- Exercise objective -
Please repeat every line below exactly, from the first to the last.

- Data to process -
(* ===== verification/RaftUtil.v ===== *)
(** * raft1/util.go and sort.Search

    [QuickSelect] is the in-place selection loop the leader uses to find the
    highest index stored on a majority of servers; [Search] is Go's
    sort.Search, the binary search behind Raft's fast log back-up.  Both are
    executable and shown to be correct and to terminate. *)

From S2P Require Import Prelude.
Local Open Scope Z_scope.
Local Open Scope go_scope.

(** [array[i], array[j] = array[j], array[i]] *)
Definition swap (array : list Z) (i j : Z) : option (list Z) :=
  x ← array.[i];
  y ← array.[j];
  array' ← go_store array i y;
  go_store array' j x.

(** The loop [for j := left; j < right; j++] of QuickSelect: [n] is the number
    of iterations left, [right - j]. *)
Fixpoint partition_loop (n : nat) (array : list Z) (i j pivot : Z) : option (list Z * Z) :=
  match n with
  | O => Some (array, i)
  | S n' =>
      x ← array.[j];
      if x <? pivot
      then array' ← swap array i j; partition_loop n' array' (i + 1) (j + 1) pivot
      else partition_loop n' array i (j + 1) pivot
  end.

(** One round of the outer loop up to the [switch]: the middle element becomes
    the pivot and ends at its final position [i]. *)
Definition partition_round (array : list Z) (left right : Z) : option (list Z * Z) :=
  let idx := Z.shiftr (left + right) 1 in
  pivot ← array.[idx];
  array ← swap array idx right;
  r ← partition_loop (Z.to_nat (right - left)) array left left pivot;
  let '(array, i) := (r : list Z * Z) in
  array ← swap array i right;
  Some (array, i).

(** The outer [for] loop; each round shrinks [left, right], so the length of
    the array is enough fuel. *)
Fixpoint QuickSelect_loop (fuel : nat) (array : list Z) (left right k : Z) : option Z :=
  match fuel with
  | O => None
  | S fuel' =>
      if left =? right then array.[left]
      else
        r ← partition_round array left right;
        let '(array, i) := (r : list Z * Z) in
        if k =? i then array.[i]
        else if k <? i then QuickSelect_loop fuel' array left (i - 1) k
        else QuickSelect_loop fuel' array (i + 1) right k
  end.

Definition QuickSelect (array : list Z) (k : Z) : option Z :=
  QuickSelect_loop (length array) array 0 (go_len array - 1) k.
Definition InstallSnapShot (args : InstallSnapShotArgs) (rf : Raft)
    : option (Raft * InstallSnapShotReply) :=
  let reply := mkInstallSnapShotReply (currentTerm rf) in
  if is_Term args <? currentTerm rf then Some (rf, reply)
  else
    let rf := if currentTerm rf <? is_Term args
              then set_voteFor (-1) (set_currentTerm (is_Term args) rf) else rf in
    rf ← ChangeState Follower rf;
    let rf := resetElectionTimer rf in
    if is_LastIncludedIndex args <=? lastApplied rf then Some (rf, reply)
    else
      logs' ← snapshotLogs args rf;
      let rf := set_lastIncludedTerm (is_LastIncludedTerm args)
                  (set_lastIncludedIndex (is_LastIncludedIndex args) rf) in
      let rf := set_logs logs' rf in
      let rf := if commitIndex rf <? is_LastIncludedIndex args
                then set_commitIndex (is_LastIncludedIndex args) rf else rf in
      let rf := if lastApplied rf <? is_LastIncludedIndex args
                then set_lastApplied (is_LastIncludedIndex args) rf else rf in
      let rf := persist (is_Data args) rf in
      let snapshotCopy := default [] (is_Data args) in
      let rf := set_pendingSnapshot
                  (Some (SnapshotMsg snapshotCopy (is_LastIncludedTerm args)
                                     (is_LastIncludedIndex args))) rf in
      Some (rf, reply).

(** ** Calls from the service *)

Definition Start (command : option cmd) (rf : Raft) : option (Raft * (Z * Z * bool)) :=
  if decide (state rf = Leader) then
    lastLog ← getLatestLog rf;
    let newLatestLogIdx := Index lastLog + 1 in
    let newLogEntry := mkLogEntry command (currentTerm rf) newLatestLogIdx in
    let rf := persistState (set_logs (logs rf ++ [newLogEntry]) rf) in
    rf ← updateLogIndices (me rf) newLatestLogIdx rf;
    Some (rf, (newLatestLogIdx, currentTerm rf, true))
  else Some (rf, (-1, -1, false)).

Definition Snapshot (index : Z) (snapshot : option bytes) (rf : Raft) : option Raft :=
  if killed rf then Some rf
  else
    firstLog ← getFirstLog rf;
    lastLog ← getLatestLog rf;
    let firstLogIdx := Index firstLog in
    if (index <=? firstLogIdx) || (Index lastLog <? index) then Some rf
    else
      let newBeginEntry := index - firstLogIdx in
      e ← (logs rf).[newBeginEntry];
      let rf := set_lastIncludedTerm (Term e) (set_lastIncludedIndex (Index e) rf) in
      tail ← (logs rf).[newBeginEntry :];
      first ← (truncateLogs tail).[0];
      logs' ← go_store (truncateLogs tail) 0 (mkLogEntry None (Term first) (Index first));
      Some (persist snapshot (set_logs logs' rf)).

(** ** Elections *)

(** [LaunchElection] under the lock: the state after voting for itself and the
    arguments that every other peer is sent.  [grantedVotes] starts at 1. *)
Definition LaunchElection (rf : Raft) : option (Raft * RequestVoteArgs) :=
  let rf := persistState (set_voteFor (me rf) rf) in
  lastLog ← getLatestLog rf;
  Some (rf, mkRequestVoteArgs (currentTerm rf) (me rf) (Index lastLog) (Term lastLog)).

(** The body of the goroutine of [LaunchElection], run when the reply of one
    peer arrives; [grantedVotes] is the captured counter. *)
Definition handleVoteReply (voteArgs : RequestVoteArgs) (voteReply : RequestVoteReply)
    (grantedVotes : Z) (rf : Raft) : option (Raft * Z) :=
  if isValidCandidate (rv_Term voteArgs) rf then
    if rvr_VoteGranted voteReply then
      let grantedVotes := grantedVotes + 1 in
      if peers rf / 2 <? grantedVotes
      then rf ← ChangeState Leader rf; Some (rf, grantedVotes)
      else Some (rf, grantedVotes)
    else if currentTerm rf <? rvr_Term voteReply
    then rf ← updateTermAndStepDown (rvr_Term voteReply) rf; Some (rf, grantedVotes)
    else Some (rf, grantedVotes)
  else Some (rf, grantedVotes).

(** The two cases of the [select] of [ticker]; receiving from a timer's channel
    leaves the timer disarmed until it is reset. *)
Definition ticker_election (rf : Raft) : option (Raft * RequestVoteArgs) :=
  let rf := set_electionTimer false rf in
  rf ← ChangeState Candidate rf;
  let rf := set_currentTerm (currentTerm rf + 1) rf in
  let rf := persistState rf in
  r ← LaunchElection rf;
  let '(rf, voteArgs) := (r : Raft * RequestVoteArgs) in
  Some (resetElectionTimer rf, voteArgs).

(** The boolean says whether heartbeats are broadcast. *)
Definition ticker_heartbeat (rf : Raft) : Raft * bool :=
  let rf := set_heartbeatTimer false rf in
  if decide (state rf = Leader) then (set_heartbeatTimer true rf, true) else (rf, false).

- Response to this exercise -
(* ===== verification/RaftUtil.v ===== *)
(** * raft1/util.go and sort.Search

    [QuickSelect] is the in-place selection loop the leader uses to find the
    highest index stored on a majority of servers; [Search] is Go's
    sort.Search, the binary search behind Raft's fast log back-up.  Both are
    executable and shown to be correct and to terminate. *)

From S2P Require Import Prelude.
Local Open Scope Z_scope.
Local Open Scope go_scope.

(** [array[i], array[j] = array[j], array[i]] *)
Definition swap (array : list Z) (i j : Z) : option (list Z) :=
  x ← array.[i];
  y ← array.[j];
  array' ← go_store array i y;
  go_store array' j x.

(** The loop [for j := left; j < right; j++] of QuickSelect: [n] is the number
    of iterations left, [right - j]. *)
Fixpoint partition_loop (n : nat) (array : list Z) (i j pivot : Z) : option (list Z * Z) :=
  match n with
  | O => Some (array, i)
  | S n' =>
      x ← array.[j];
      if x <? pivot
      then array' ← swap array i j; partition_loop n' array' (i + 1) (j + 1) pivot
      else partition_loop n' array i (j + 1) pivot
  end.

(** One round of the outer loop up to the [switch]: the middle element becomes
    the pivot and ends at its final position [i]. *)
Definition partition_round (array : list Z) (left right : Z) : option (list Z * Z) :=
  let idx := Z.shiftr (left + right) 1 in
  pivot ← array.[idx];
  array ← swap array idx right;
  r ← partition_loop (Z.to_nat (right - left)) array left left pivot;
  let '(array, i) := (r : list Z * Z) in
  array ← swap array i right;
  Some (array, i).

(** The outer [for] loop; each round shrinks [left, right], so the length of
    the array is enough fuel. *)
Fixpoint QuickSelect_loop (fuel : nat) (array : list Z) (left right k : Z) : option Z :=
  match fuel with
  | O => None
  | S fuel' =>
      if left =? right then array.[left]
      else
        r ← partition_round array left right;
        let '(array, i) := (r : list Z * Z) in
        if k =? i then array.[i]
        else if k <? i then QuickSelect_loop fuel' array left (i - 1) k
        else QuickSelect_loop fuel' array (i + 1) right k
  end.

Definition QuickSelect (array : list Z) (k : Z) : option Z :=
  QuickSelect_loop (length array) array 0 (go_len array - 1) k.
Definition InstallSnapShot (args : InstallSnapShotArgs) (rf : Raft)
    : option (Raft * InstallSnapShotReply) :=
  let reply := mkInstallSnapShotReply (currentTerm rf) in
  if is_Term args <? currentTerm rf then Some (rf, reply)
  else
    let rf := if currentTerm rf <? is_Term args
              then set_voteFor (-1) (set_currentTerm (is_Term args) rf) else rf in
    rf ← ChangeState Follower rf;
    let rf := resetElectionTimer rf in
    if is_LastIncludedIndex args <=? lastApplied rf then Some (rf, reply)
    else
      logs' ← snapshotLogs args rf;
      let rf := set_lastIncludedTerm (is_LastIncludedTerm args)
                  (set_lastIncludedIndex (is_LastIncludedIndex args) rf) in
      let rf := set_logs logs' rf in
      let rf := if commitIndex rf <? is_LastIncludedIndex args
                then set_commitIndex (is_LastIncludedIndex args) rf else rf in
      let rf := if lastApplied rf <? is_LastIncludedIndex args
                then set_lastApplied (is_LastIncludedIndex args) rf else rf in
      let rf := persist (is_Data args) rf in
      let snapshotCopy := default [] (is_Data args) in
      let rf := set_pendingSnapshot
                  (Some (SnapshotMsg snapshotCopy (is_LastIncludedTerm args)
                                     (is_LastIncludedIndex args))) rf in
      Some (rf, reply).

(** ** Calls from the service *)

Definition Start (command : option cmd) (rf : Raft) : option (Raft * (Z * Z * bool)) :=
  if decide (state rf = Leader) then
    lastLog ← getLatestLog rf;
    let newLatestLogIdx := Index lastLog + 1 in
    let newLogEntry := mkLogEntry command (currentTerm rf) newLatestLogIdx in
    let rf := persistState (set_logs (logs rf ++ [newLogEntry]) rf) in
    rf ← updateLogIndices (me rf) newLatestLogIdx rf;
    Some (rf, (newLatestLogIdx, currentTerm rf, true))
  else Some (rf, (-1, -1, false)).

Definition Snapshot (index : Z) (snapshot : option bytes) (rf : Raft) : option Raft :=
  if killed rf then Some rf
  else
    firstLog ← getFirstLog rf;
    lastLog ← getLatestLog rf;
    let firstLogIdx := Index firstLog in
    if (index <=? firstLogIdx) || (Index lastLog <? index) then Some rf
    else
      let newBeginEntry := index - firstLogIdx in
      e ← (logs rf).[newBeginEntry];
      let rf := set_lastIncludedTerm (Term e) (set_lastIncludedIndex (Index e) rf) in
      tail ← (logs rf).[newBeginEntry :];
      first ← (truncateLogs tail).[0];
      logs' ← go_store (truncateLogs tail) 0 (mkLogEntry None (Term first) (Index first));
      Some (persist snapshot (set_logs logs' rf)).

(** ** Elections *)

(** [LaunchElection] under the lock: the state after voting for itself and the
    arguments that every other peer is sent.  [grantedVotes] starts at 1. *)
Definition LaunchElection (rf : Raft) : option (Raft * RequestVoteArgs) :=
  let rf := persistState (set_voteFor (me rf) rf) in
  lastLog ← getLatestLog rf;
  Some (rf, mkRequestVoteArgs (currentTerm rf) (me rf) (Index lastLog) (Term lastLog)).

(** The body of the goroutine of [LaunchElection], run when the reply of one
    peer arrives; [grantedVotes] is the captured counter. *)
Definition handleVoteReply (voteArgs : RequestVoteArgs) (voteReply : RequestVoteReply)
    (grantedVotes : Z) (rf : Raft) : option (Raft * Z) :=
  if isValidCandidate (rv_Term voteArgs) rf then
    if rvr_VoteGranted voteReply then
      let grantedVotes := grantedVotes + 1 in
      if peers rf / 2 <? grantedVotes
      then rf ← ChangeState Leader rf; Some (rf, grantedVotes)
      else Some (rf, grantedVotes)
    else if currentTerm rf <? rvr_Term voteReply
    then rf ← updateTermAndStepDown (rvr_Term voteReply) rf; Some (rf, grantedVotes)
    else Some (rf, grantedVotes)
  else Some (rf, grantedVotes).

(** The two cases of the [select] of [ticker]; receiving from a timer's channel
    leaves the timer disarmed until it is reset. *)
Definition ticker_election (rf : Raft) : option (Raft * RequestVoteArgs) :=
  let rf := set_electionTimer false rf in
  rf ← ChangeState Candidate rf;
  let rf := set_currentTerm (currentTerm rf + 1) rf in
  let rf := persistState rf in
  r ← LaunchElection rf;
  let '(rf, voteArgs) := (r : Raft * RequestVoteArgs) in
  Some (resetElectionTimer rf, voteArgs).

(** The boolean says whether heartbeats are broadcast. *)
Definition ticker_heartbeat (rf : Raft) : Raft * bool :=
  let rf := set_heartbeatTimer false rf in
  if decide (state rf = Leader) then (set_heartbeatTimer true rf, true) else (rf, false).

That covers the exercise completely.